There's more than one way to load data into your graph so I needed to know exactly what you were doing. Anyway, you're using graph.io(). Know that with that approach you're using a GryoReader underneath and that's a simple singlethreaded loader that uses a vertex cache which for tinkergraph is a bit of waste because it's already holding vertices in memory. The cache doesn't release or evict vertices at any point so you gotta throw a lot of -Xmx at the thing to make it work and then you consider the points Robert Dale mentioned you can see why things might seize up.
For larger datasets and TinkerGraph, I'd prefer a custom loader (i.e. just a Gremlin script to run in the Gremlin Console). Unfortunately it's not really safe to do parallel writes to TinkerGraph as it isn't proven completely thread-safe for that, (though i think parallel reads are ok).

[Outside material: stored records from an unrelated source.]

Lemma api_add_comment_refused (s s' : App.Store) (now user : Z)
      (post_id : option Z) (content : option pystr)
      (out : App.Outcome Comment.t) :
  App.api_add_comment s now user post_id content = (out, s') ->
  (forall c, out <> App.Ok c) -> s' = s.
Proof.
  unfold App.api_add_comment.
  destruct (negb (truthy (Some (strip_ws match content with
                                         | Some c0 => c0
                                         | None => []
                                         end)))); [now intros [= <- <-]|].
  destruct (match post_id with
            | Some i =>
                if App.sqlite_integer i
                then App.get_or_404 (App.posts s) post_id
                else App.Raise
            | None => App.get_or_404 (App.posts s) post_id
            end);
    intros [= <- <-] H; try reflexivity.
  exfalso. eapply H. reflexivity.
Qed.

Lemma comment_step_keeps_threads (s s' : App.Store) :
  Spec.threads_on_one_post (App.comments s) ->
  Spec.comment_step s s' ->
  Spec.threads_on_one_post (App.comments s').
Proof.
  intros Hinv [now user post_id content out Hstep].
  destruct out as [c | st |].
  - destruct (api_add_comment_top_level _ _ _ _ _ _ _ Hstep) as [Hp Hc].
    rewrite Hc. intros x Hx pid Hpid. apply in_app_or in Hx.
    destruct Hx as [Hx | [<- | []]].
    + destruct (Hinv x Hx pid Hpid) as [parent [Hin Hsame]].
      exists parent. split; [apply in_or_app; now left | exact Hsame].
    + congruence.
  - rewrite (api_add_comment_refused _ _ _ _ _ _ _ Hstep); [exact Hinv|].
    discriminate.
  - rewrite (api_add_comment_refused _ _ _ _ _ _ _ Hstep); [exact Hinv|].
    discriminate.
Qed.

(** C4.  When every reply among the stored comments has its parent on the
    same post, this still holds after any number of comment-creating
    requests: [api_add_comment], the only operation that creates a
    comment, stores top-level comments only. *)
Theorem threads_stay_on_one_post (s s' : App.Store) :
  Spec.threads_on_one_post (App.comments s) ->
  Spec.comment_steps s s' ->
  Spec.threads_on_one_post (App.comments s').
Proof.
  intros Hinv Hsteps. induction Hsteps as [s | s s' s'' _ IH Hstep].
  - exact Hinv.
  - eapply comment_step_keeps_threads; [apply IH, Hinv | exact Hstep].
Qed.

Lemma sample_thread_ok : Spec.threads_on_one_post Sample.thread.
Proof.
  intros c [<- | [<- | []]] pid Hpid; simpl in Hpid; [discriminate|].
  injection Hpid as <-. eexists. split; [left; reflexivity|].
  split; reflexivity.
Qed.

Lemma threads_stay_on_one_post_witness :
  Spec.threads_on_one_post
    (App.comments
       (snd (App.api_add_comment
               (App.mkStore [] [BlogPost.stored [] 3 Sample.hello_kw]
                            Sample.thread)
               9 1 (Some 1) (Some (lit " Nice post. "))))).
Proof.
  apply (threads_stay_on_one_post
           (App.mkStore [] [BlogPost.stored [] 3 Sample.hello_kw]
                        Sample.thread)).
  - exact sample_thread_ok.
  - eapply Spec.steps_next; [apply Spec.steps_refl|].
    eapply (Spec.step_add_comment _ _ 9 1 (Some 1)
                                  (Some (lit " Nice post. "))).
    apply surjective_pairing.
Defined.

End CommentThreads.

(** ** The publication timestamp *)
Section PublicationTimestamp.

Ltac init_cases :=
  repeat match goal with
         | |- context [truthy ?x] =>
             is_var x; destruct x as [[|? ?]|]; simpl
         | |- context [match ?x with _ => _ end] =>
             is_var x; destruct x; simpl
         end.

(** The constructor leaves [published] as it was passed, and sets the
    publication timestamp to the construction time exactly when it was
    passed [published=True] and no timestamp. *)
Lemma init_publication (fuel : nat) (table : list BlogPost.t)
      (now : Z) (kw p : BlogPost.t) :
  BlogPost.init fuel table now kw = Some p ->
  BlogPost.published p = BlogPost.published kw /\
  BlogPost.date_published p
  = (match BlogPost.published kw, BlogPost.date_published kw with
     | Some true, None => Some now
     | _, d => d
     end).
Proof.
  unfold BlogPost.init.
  destruct (match BlogPost.title kw with
            | Some (c :: r) =>
                if negb (truthy (BlogPost.slug kw))
                then option_map (fun s => BlogPost.set_slug kw (Some s))
                       (BlogPost.generate_slug fuel table (c :: r))
                else Some kw
            | _ => Some kw
            end) as [q|] eqn:E; [|discriminate].
  assert (Hq : BlogPost.published q = BlogPost.published kw /\
               BlogPost.date_published q = BlogPost.date_published kw).
  { destruct (BlogPost.title kw) as [[|c r]|]; try (injection E as <-; tauto).
    destruct (negb (truthy (BlogPost.slug kw)));
      [|injection E as <-; tauto].
    destruct (BlogPost.generate_slug fuel table (c :: r));
      [|discriminate]. injection E as <-. simpl. tauto. }
  destruct Hq as [Hq1 Hq2]. intros [= <-]. clear E.
  destruct q; simpl in Hq1, Hq2; subst; simpl. init_cases.
  all: destruct (BlogPost.published kw) as [[|]|];
    destruct (BlogPost.date_published kw); simpl; split; reflexivity.
Qed.

(** The constructor dates a post that is passed [published=True] and no
    publication timestamp. *)
Lemma init_dates_published_post (fuel : nat) (table : list BlogPost.t)
      (now : Z) (kw p : BlogPost.t) :
  BlogPost.published kw = Some true ->
  BlogPost.date_published kw = None ->
  BlogPost.init fuel table now kw = Some p ->
  BlogPost.date_published p = Some now.
Proof.
  intros Hpub Hdate Hinit.
  destruct (init_publication _ _ _ _ _ Hinit) as [_ H].
  now rewrite H, Hpub, Hdate.
Qed.
(** A job whose engine promise has settled keeps its outcome. *)
Lemma settled_step s e s' k j :
  wf s → consistent s → step s e = Some s' →
  jobs s !! k = Some j → k ∈ started s → k ∉ awaiting s →
  ∃ j', jobs s' !! k = Some j' ∧ sameOutcome j j' ∧
        (status j = Completed → j' = j) ∧ k ∈ started s' ∧ k ∉ awaiting s'.
Proof.
  intros Hwf Hc Hstep Hj Hks Hka.
  destruct (settle_mark_step k s e s' Hwf Hstep) as [Hks' Hka']; [by right|].
  destruct (Hc k j Hj) as (_ & Hta & Hpr & Hpt & Hsa & _).
  pose proof (Hsa Hks Hka) as Hterm.
  destruct (wf_progress _ Hwf _ _ Hj) as (_ & _ & Hdone).
  pose proof (wf_preState s e s' Hwf Hstep) as Hwfp.
  destruct (preState_record s e s' k j Hwf Hc Hstep Hj)
    as (jp & Hjp & _ & _ & _ & Hback & Hsame).
  assert (jobs (preState s e) !! k = jobs s' !! k) as Hpre.
  { destruct (step_full s e s' Hwf Hstep) as [[-> _]|(h & rest & _ & Hq & _ & ->)];
      [done|].
    simpl. rewrite lookup_alter_ne; [done|]. intros ->.
    destruct (wf_started _ Hwf _ Hks) as (j0 & Hj0 & Hs0). simplify_eq.
    assert (∃ jh, jobs (preState s e) !! k = Some jh ∧ status jh = Queued)
      as (jh & Hjh & Hsh).
    { apply (wf_queue _ Hwfp). rewrite Hq. by left. }
    simplify_eq. by apply Hs0, Hback. }
  rewrite <- Hpre. clear Hpre.
  destruct (decide (k = subject e)) as [->|Hne].
  2:{ rewrite (Hsame Hne) in Hjp. exists j. by split_and!. }
  clear Hjp Hback Hsame.
  destruct e as [id i o n now|id now|id p|id md now|id err now|id now];
    simpl in Hstep, Hj, Hks, Hka |- *.
  - case_decide as Hdom; [done|]. destruct Hdom. apply elem_of_dom. eauto.
  - rewrite cancelJob_eq, Hj.
    destruct Hterm as [Hs|[Hs|Hs]]; rewrite Hs; exists j; by split_and!.
  - clear Hstep. rewrite lookup_alter_eq, Hj. simpl. eexists. split; [done|].
    unfold sameOutcome.
    split_and!; try done; try (unfold onProgress; case_decide; reflexivity).
    intros Hs. specialize (Hdone Hs). unfold onProgress. case_decide; [|done].
    replace (Z.min 100 p) with 100 by lia. by apply set_progress_same.
  - by case_decide.
  - by case_decide.
  - case_decide as Hin; [|done]. by destruct Hka; apply Hta.
Qed.

Lemma settled_exec evs : ∀ s s' k j,
  wf s → consistent s → exec s evs = Some s' →
  jobs s !! k = Some j → k ∈ started s → k ∉ awaiting s →
  ∃ j', jobs s' !! k = Some j' ∧ sameOutcome j j' ∧ (status j = Completed → j' = j).
Proof.
  induction evs as [|e evs IH]; simpl; intros s s' k j Hwf Hc Hex Hj Hks Hka.
  - simplify_eq. exists j. by split_and!.
  - destruct (step s e) as [s1|] eqn:Hstep; [|done].
    destruct (settled_step s e s1 k j Hwf Hc Hstep Hj Hks Hka)
      as (j1 & Hj1 & Hout1 & Hfix1 & Hks1 & Hka1).
    destruct (IH s1 s' k j1) as (j' & Hj' & Hout' & Hfix');
      eauto using wf_step, consistent_step.
    exists j'. split; [done|]. unfold sameOutcome in *. split.
    + destruct Hout1 as (?&?&?&?), Hout' as (?&?&?&?). split_and!; congruence.
    + intros Hs. rewrite <- (Hfix1 Hs). apply Hfix'. by rewrite (Hfix1 Hs).
Qed.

I'm curious to see what happens when this merges:
as it opens up the io() as a first class citizen to the Gremlin language and perhaps we'll see graph providers get legit bulk loaders behind that step or at least make use of Hadoop Input/OutputFormat with CloneVertexProgram. For TinkerGraph, i'm not sure what we'll do.....maybe there could be a more TinkerGraph specific GryoReader that dropped the caching, transaction checking, etc. - that might be good.